About six months ago, the tunnel courier delivered to me a series of "comedies" written by Ephraim P. Noble from 1968-1974. Maybe there is an older meaning to the word "comedies" that I'm not familiar with, because they seem nothing like comedies to me. In any case, I have scanned the covers of each of these very short stories, and hope to post them here on a regular basis.

Tuesday, April 6, 2010

A Hand in Window

"A Hand in Window"

There was a lot wrong with 1969, but nothing more wrong than the hand in the window.

Not in, but through. Through the window. I had been trailed home from Gravedigger’s Bar by someone who appeared to have a hunched back. Either that or he had many misshapen things stacked up on his shoulders beneath his trench coat. But it was late. It was deep into summer. The locusts were singing like maniacs in the high branches of diseased elms. I had had few. So what did I know?

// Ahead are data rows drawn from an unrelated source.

(* ===== verification/NetnsFacts.v ===== *)
(** * The invariant of a network namespace

    For every layer there is one closure in the [io_context] for each packet
    in its queue, so that no closure finds its queue empty; whatever is
    queued has room for the headers still to come; whatever is addressed to a
    device names one that exists; and closures of connections are those of
    connections that are past the handshake.  Every handler keeps this. *)

From S2P Require Import Prelude Utils Skbuff Addr Headers CircularBuffer Tcb TcbState BaseProtocol.
From S2P Require Import Packets TcbManager Tcp Icmp NeighCache RoutingTable Arp Ipv4 Ethernet Device.
From S2P Require Import Stack Layers Netns.

Section Facts.
Context `{Hh : Host} {Sig : Type} `{Hsig : Signal ethernetv2_frame Sig}
  `{Hspec : !SignalSpec ethernetv2_frame Sig}.
Context {B : Type} `{Hc : CircularBuffer B} `{Hs : !CircularBufferSpec B}.
Context (addr_of : skbuff → Z) (run_cb : nat → endpoint → endpoint → M tcp tcp_event bool).
(** The devices of the namespace. *)
Context (ds : gset nat).
(** [operator new[]] returns aligned memory; the callbacks of interception
    rules do not throw. *)
Context (Heven : ∀ skb, Z.even (addr_of skb) = true) (Hcb : callbacks_ok run_cb).

Implicit Types (n : netns Sig B) (p : proto) (q : list closure).
Abbreviation NM := (M (netns Sig B) net_event).
Abbreviation frame_ok := (frame_ok ds).
Abbreviation on_dev := (on_dev ds).
Abbreviation route_ok := (route_ok ds).

(** ** The invariant *)

Definition item_ok p : under_type p → Prop :=
  match p with
  | PMgr => λ pkt, has_room 34 (tp_skb pkt) ∧ tcp_header.fixed_size ≤ len (payload (tp_skb pkt))
  | PTcp | PIcmp => λ pkt, has_room 34 (ipp_skb pkt)
  | PIp | PArp => frame_ok
  | PEth => λ out, on_dev out.2
  end.

(** The closures of the layer [p] in the queue. *)
Fixpoint pending p q : nat :=
  match q with
  | [] => 0
  | KBase p' :: q => (if decide (p' = p) then 1 else 0) + pending p q
  | _ :: q => pending p q
  end.
(* ===== verification/Incoming.v ===== *)
(** * Which segment a frame carries

    The bytes of a frame that say whether it is for TCP, and for which
    connection, as RFC 791, RFC 793 and Ethernet number them; and that the
    layers go by them.  Downwards: what the TCP layer makes of a packet. *)

From S2P Require Import Prelude Utils Skbuff Addr Headers Tcb BaseProtocol Packets TcbManager Tcp Arp.
From S2P Require Import Ipv4 Ethernet Device Stack Netns.

(** The number in the [n] bytes from [off] on. *)
Definition field (off n : nat) (bs : list byte) : Z := be_combine (take n (drop off bs)).

(** The ends of a segment, seen from the receiver, and its bytes. *)
Definition segment : Type := (endpoint * endpoint * list byte)%type.
Definition segment_of (pkt : tcp_packet) : segment :=
  (tp_remote_ep pkt, tp_local_ep pkt, payload (tp_skb pkt)).

(** IPv4 in Ethernet, version 4, and TCP in IPv4, behind headers of 14 and of
    20 bytes. *)
Definition frame_segment (frame : list byte) : option segment :=
  if (field 12 2 frame =? 2048) && (field 14 1 frame / 16 =? 4) && (field 23 1 frame =? 6) then
    Some (mk_endpoint (Ipv4 (field 26 4 frame)) (field 34 2 frame),
          mk_endpoint (Ipv4 (field 30 4 frame)) (field 36 2 frame), drop 34 frame)
  else None.

Lemma field_drop k off n bs : field off n (drop k bs) = field (k + off) n bs.
Proof. unfold field. by rewrite drop_drop. Qed.

Section Parse.
Context `{Hh : Host}.

Lemma consume_field n ptr z rest :
  consume_from_net n ptr = Ok (z, rest) → z = field 0 n ptr ∧ rest = drop n ptr.
Proof.
  intros E. assert (n ≤ length ptr)%nat as Hn by (unfold consume_from_net in E; by case_decide).
  rewrite consume_from_net_be in E by done. by injection E as <- <-.
Qed.
Lemma consume_address ptr a rest :
  ipv4_addr.consume_from_net ptr = Ok (a, rest) → a = Ipv4 (field 0 4 ptr) ∧ rest = drop 4 ptr.
Proof.
  unfold ipv4_addr.consume_from_net. intros E.
  apply parser_bind_inv in E as (z & ? & [-> ->]%consume_field & E). by injection E as <- <-.
Qed.
Lemma consume_mac ptr m rest :
  mac_addr.consume_from_net ptr = Ok (m, rest) → rest = drop 6 ptr.
Proof. intros ->%mac_consume_inv. by destruct m. Qed.

Ltac field_step E :=
  let E1 := fresh "E1" in
  apply parser_bind_inv in E as (? & ? & E1 & E);
  first [ apply consume_field in E1 as [-> ->] | apply consume_address in E1 as [-> ->]
        | apply consume_mac in E1 as -> ]; cbv zeta in E.

Lemma eth_fields ptr h rest :
  ethernetv2_header.consume_from_net ptr = Ok (h, rest) → eth_proto h = field 12 2 ptr.
Proof.
  unfold ethernetv2_header.consume_from_net. intros E. repeat field_step E.
  injection E as <- <-. cbn [eth_proto]. by rewrite !field_drop.
Qed.
Lemma ip_fields ptr h rest :
  ipv4_header.consume_from_net ptr = Ok (h, rest) →
  ip_proto_type h = field 9 1 ptr ∧ ip_src_addr h = Ipv4 (field 12 4 ptr) ∧
  ip_dst_addr h = Ipv4 (field 16 4 ptr).
Proof.
  unfold ipv4_header.consume_from_net. intros E. repeat field_step E.
  injection E as <- <-. cbn [ip_proto_type ip_src_addr ip_dst_addr]. by rewrite !field_drop.
Qed.
Lemma tcp_fields ptr h rest :
  tcp_header.consume_from_net ptr = Ok (h, rest) →
  src_port h = field 0 2 ptr ∧ dst_port h = field 2 2 ptr.
Proof.
  unfold tcp_header.consume_from_net. intros E. repeat field_step E.
  injection E as <- <-. cbn [src_port dst_port]. by rewrite !field_drop.
Qed.
End Parse.

(** ** What each layer hands up *)

(** The buffer holds [bs], and nothing behind it. *)
Definition whole (skb : skbuff) (bs : list byte) : Prop :=
  skb_wf skb ∧ payload skb = bs ∧ head skb = bs.

Lemma whole_pop n skb skb' bs :
  whole skb bs → pop_front (Z.of_nat n) skb = Ok skb' → whole skb' (drop n bs).
Proof.
  intros (Hw & Hp & Hhd) E. apply pop_front_Ok in E as (Hw' & Hp' & _ & _ & _ & Hhd'); [|done|lia].
  rewrite Nat2Z.id in *. split; [done|]. by rewrite Hp', Hhd', Hp, Hhd.
Qed.
Lemma whole_new bs skb : skb_new bs 0 = Ok skb → whole skb bs.
Proof.
  intros E. destruct (skb_new_Ok bs 0) as (skb' & E' & Hw & Hp & Hr & Hcap); [lia|].
  rewrite E in E'. injection E' as <-. split; [done|]. split; [done|].
  unfold headroom in Hr. unfold head. rewrite Hr. unfold payload in Hp. rewrite Hr in Hp.
  unfold skb_new in E. rewrite (proj2 (Z.ltb_ge _ _)) in E by lia. cbn in E. by injection E as <-.
Qed.

Section Up.
Context `{Hh : Host} {Sig : Type} `{Hsig : Signal ethernetv2_frame Sig}.
Context (run_cb : nat → endpoint → endpoint → M tcp tcp_event bool).

Lemma eth_receive_inv skb dev b out b' es frame :
  whole skb frame → eth_receive skb dev b = Ok (out, b', es) →
  ∃ f, out = (h ← eth_uppers !! field 12 2 frame; Some (h, f)) ∧ whole (frame_skb f) (drop 14 frame).
Proof.
  intros Hw. pose proof Hw as (_ & _ & Hhd). unfold eth_receive, bottom.receive, eth_make_packet.
  unfold mbind, M_bind, lift. rewrite Hhd.
  destruct (ethernetv2_header.consume_from_net frame) as [[h rest]|] eqn:Ec; [|done].
  destruct (pop_front ethernetv2_header.size skb) as [skb1|] eqn:Ep; [|done].
  intros [= <- <- <-]. eexists. split.
  - cbn. unfold bottom.dispatch. cbn [frame_proto]. rewrite <- (eth_fields _ _ _ Ec). reflexivity.
  - exact (whole_pop 14 _ _ _ Hw Ep).
Qed.

Lemma ip_receive_inv f s out s' es dg :
  whole (frame_skb f) dg → ip_receive (Sig := Sig) f s = Ok (out, s', es) →
  if field 0 1 dg / 16 =? 4 then
    ∃ p, out = (h ← ipv4_uppers !! field 9 1 dg; Some (h, p)) ∧ whole (ipp_skb p) (drop 20 dg) ∧
      src_addrv4 p = Ipv4 (field 12 4 dg) ∧ dst_addrv4 p = Ipv4 (field 16 4 dg)
  else out = None.
Proof.
  intros Hw. pose proof Hw as (_ & Hp & Hhd). unfold ip_receive, receive, ip_make_packet.
  unfold mbind, M_bind, lift. destruct (assert_ _); [|done].
  destruct (span_at 0 (payload (frame_skb f))) as [fb|] eqn:Efb; [|done].
  assert (Z.land (Z.shiftr (byte.unsigned fb) 4) 15 = field 0 1 dg / 16) as ->.
  { rewrite Hp in Efb. destruct dg as [|b0 dg]; [done|]. cbn in Efb. injection Efb as <-.
    change (field 0 1 (b0 :: dg)) with (le_combine [b0]). rewrite le_combine_1.
    pose proof (byte_range b0). change 15 with (Z.ones 4). rewrite Z.land_ones, Z.shiftr_div_pow2 by lia.
    change (2 ^ 4) with 16. apply Z.mod_small. ulia. }
  rewrite (Z.eqb_sym 4). destruct (_ =? 4); cbn [negb]; [|by intros [= <- <- <-]].
  rewrite Hhd. destruct (ipv4_header.consume_from_net dg) as [[h rest]|] eqn:Ec; [|done].
  destruct (pop_front ipv4_header.fixed_size (frame_skb f)) as [skb1|] eqn:Ep; [|done].
  intros [= <- <- <-]. destruct (ip_fields _ _ _ Ec) as (E1 & E2 & E3). eexists. split; [|split; [|split]].
  - cbn. unfold dispatch. cbn [ipp_proto]. rewrite E1. reflexivity.
  - exact (whole_pop 20 _ _ _ Hw Ep).
  - done.
  - done.
Qed.

(** The TCP layer has neither raw sockets nor interceptors. *)
Definition plain (t : tcp) : Prop := rcv_raw_states_ t = ∅ ∧ tcp_rules_ t = [].

Lemma tcp_receive_inv p t out t' es seg :
  plain t → whole (ipp_skb p) seg → tcp_receive run_cb p t = Ok (out, t', es) →
  t' = t ∧ es = [] ∧ ∃ pkt, out = Some (LTcbManager, pkt) ∧
    segment_of pkt = (mk_endpoint (src_addrv4 p) (field 0 2 seg), mk_endpoint (dst_addrv4 p) (field 2 2 seg), seg).
Proof.
  intros [Hraw Hrules] (_ & Hp & Hhd). unfold tcp_receive, receive, tcp_make_packet.
  unfold mbind, M_bind, lift. rewrite Hhd.
  destruct (tcp_header.consume_from_net seg) as [[h rest]|] eqn:Ec; [|done].
  cbn [get]. rewrite Hraw, lookup_empty, Hrules. cbn [try_rules mret M_ret].
  intros [= <- <- <-]. split; [done|]. split; [done|]. destruct (tcp_fields _ _ _ Ec) as [E1 E2].
  eexists. split; [reflexivity|]. unfold segment_of, incoming. cbn. by rewrite E1, E2, Hp.
Qed.
End Up.

(** ** What the TCP layer hands down *)

Section Down.
Context `{Hh : Host} (new_addr : Z).

(** The packet is queued, for the addresses of its ends; but for the two bytes
    of the checksum its bytes are what they were. *)
Definition queued_as (pkt : tcp_packet) (t t' : tcp) : Prop :=
  ∃ skb, packet_queue_ (tcp_base t') = packet_queue_ (tcp_base t) ++ [datagram pkt skb] ∧
    (skb_wf (tp_skb pkt) → ∃ c, len c = 2 ∧
      payload skb = take 16 (payload (tp_skb pkt)) ++ c ++ drop 18 (payload (tp_skb pkt))).

Lemma tcp_process_inv pkt t x t' es :
  tcp_process new_addr pkt t = Ok (x, t', es) →
  rcv_raw_states_ t' = rcv_raw_states_ t ∧ tcp_rules_ t' = tcp_rules_ t ∧ queued_as pkt t t'.
Proof.
  unfold tcp_process. unfold mbind, M_bind, lift. cbv zeta. unfold assert_ at 1.
  destruct (len (payload (tp_skb pkt)) <? tcp_header.fixed_size) eqn:El; [done|]. cbn [negb].
  destruct (skb_write tcp_header.offsetof_chsum (native_store 2 0) (tp_skb pkt)) as [skb1|] eqn:E1; [|done].
  unfold assert_ at 1. destruct (headroom skb1 <? pseudo_size) eqn:Er; [done|]. cbn [negb].
  set (ps := tcp_pseudo_header pkt (len (payload skb1))).
  destruct (push_front pseudo_size skb1) as [skb2|] eqn:E2; [|done].
  destruct (skb_write 0 ps skb2) as [skb3|] eqn:E3; [|done].
  destruct (checksum _ (payload skb3) 0) as [c|]; [|done].
  destruct (pop_front pseudo_size skb3) as [skb4|] eqn:E4; [|done].
  destruct (skb_write tcp_header.offsetof_chsum (native_store 2 c) skb4) as [skb5|] eqn:E5; [|done].
  rewrite process_raw_run. intros [= _ <- _]. split; [done|]. split; [done|]. exists skb5. split; [done|].
  intros Hw. apply Z.ltb_ge in El, Er.
  assert (len ps = pseudo_size) as Lps
    by (unfold ps; by rewrite tcp_pseudo_header_rfc793, length_rfc793_pseudo).
  assert (headroom skb1 = headroom (tp_skb pkt)) as Hr1.
  { change tcp_header.fixed_size with 20 in El.
    destruct (skb_write_Ok 16 (native_store 2 0) (tp_skb pkt) Hw) as (s & Es & _ & _ & Hr & _);
      [lia|rewrite length_native_store; lia|].
    unfold tcp_header.offsetof_chsum in E1. rewrite E1 in Es. by injection Es as <-. }
  destruct (tcp_checksum_buffer (tp_skb pkt) ps Hw Lps)
    as (s1 & s2 & s3 & s4 & F1 & _ & _ & F2 & F3 & _ & _ & F4 & W4 & _ & P4); [lia|done|].
  rewrite E1 in F1. injection F1 as <-. rewrite E2 in F2. injection F2 as <-.
  rewrite E3 in F3. injection F3 as <-. rewrite E4 in F4. injection F4 as <-.
  change tcp_header.fixed_size with 20 in El.
  assert (len (payload skb4) = len (payload (tp_skb pkt))) as L4
    by (rewrite P4, !length_app, length_be_split, length_take, length_drop; lia).
  destruct (skb_write_Ok 16 (native_store 2 c) skb4 W4) as (s5 & F5 & _ & P5 & _);
    [lia|rewrite length_native_store, L4; lia|].
  unfold tcp_header.offsetof_chsum in E5. rewrite E5 in F5. injection F5 as <-.
  exists (native_store 2 c). split; [by rewrite length_native_store|].
  rewrite P5, P4, length_native_store. change (Z.to_nat 16 + 2)%nat with 18%nat. change (Z.to_nat 16) with 16%nat.
  rewrite take_app_length' by (rewrite length_take; lia). do 2 f_equal.
  rewrite app_assoc, drop_app_length'; [done|]. rewrite length_app, length_be_split, length_take. lia.
Qed.
End Down.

I knew this: a hand came crashing through the glass of my apartment window during the middle of the night. I knew that it belonged to a woman, whose face I could see in the moonlight. What were these things? This woman, this moon? What was happening to me? I pitied the woman for being on the outside.

“There’s a door,” I think I said. “You could have knocked.”

Her hand was strong around my wrist. She wanted to pull me somewhere, maybe somewhere out of this earth. As it turns out, I should have gone. But I was young, embroiled in the passing events of my era. I had no sense of time, really. Gigantic ferns grew in the corners of my apartment, left over from the last tenant. An impossibly long green vine snaked its way back and forth across the floor, and up the legs of furniture.

The woman finally let go, but my arm was not the same. I examined the shadows of her fingers on my wrist in the morning, like ashes from a fire. I took aspirins but it still throbbed. The room itself pulsed in green.

At breakfast at the Black Ink Diner on Fifth Street later that morning I looked up from my French Toast and said, to nobody, “she could have knocked.”

The waitress with the beautiful red hair smiled and refilled my cup. The world was steady again.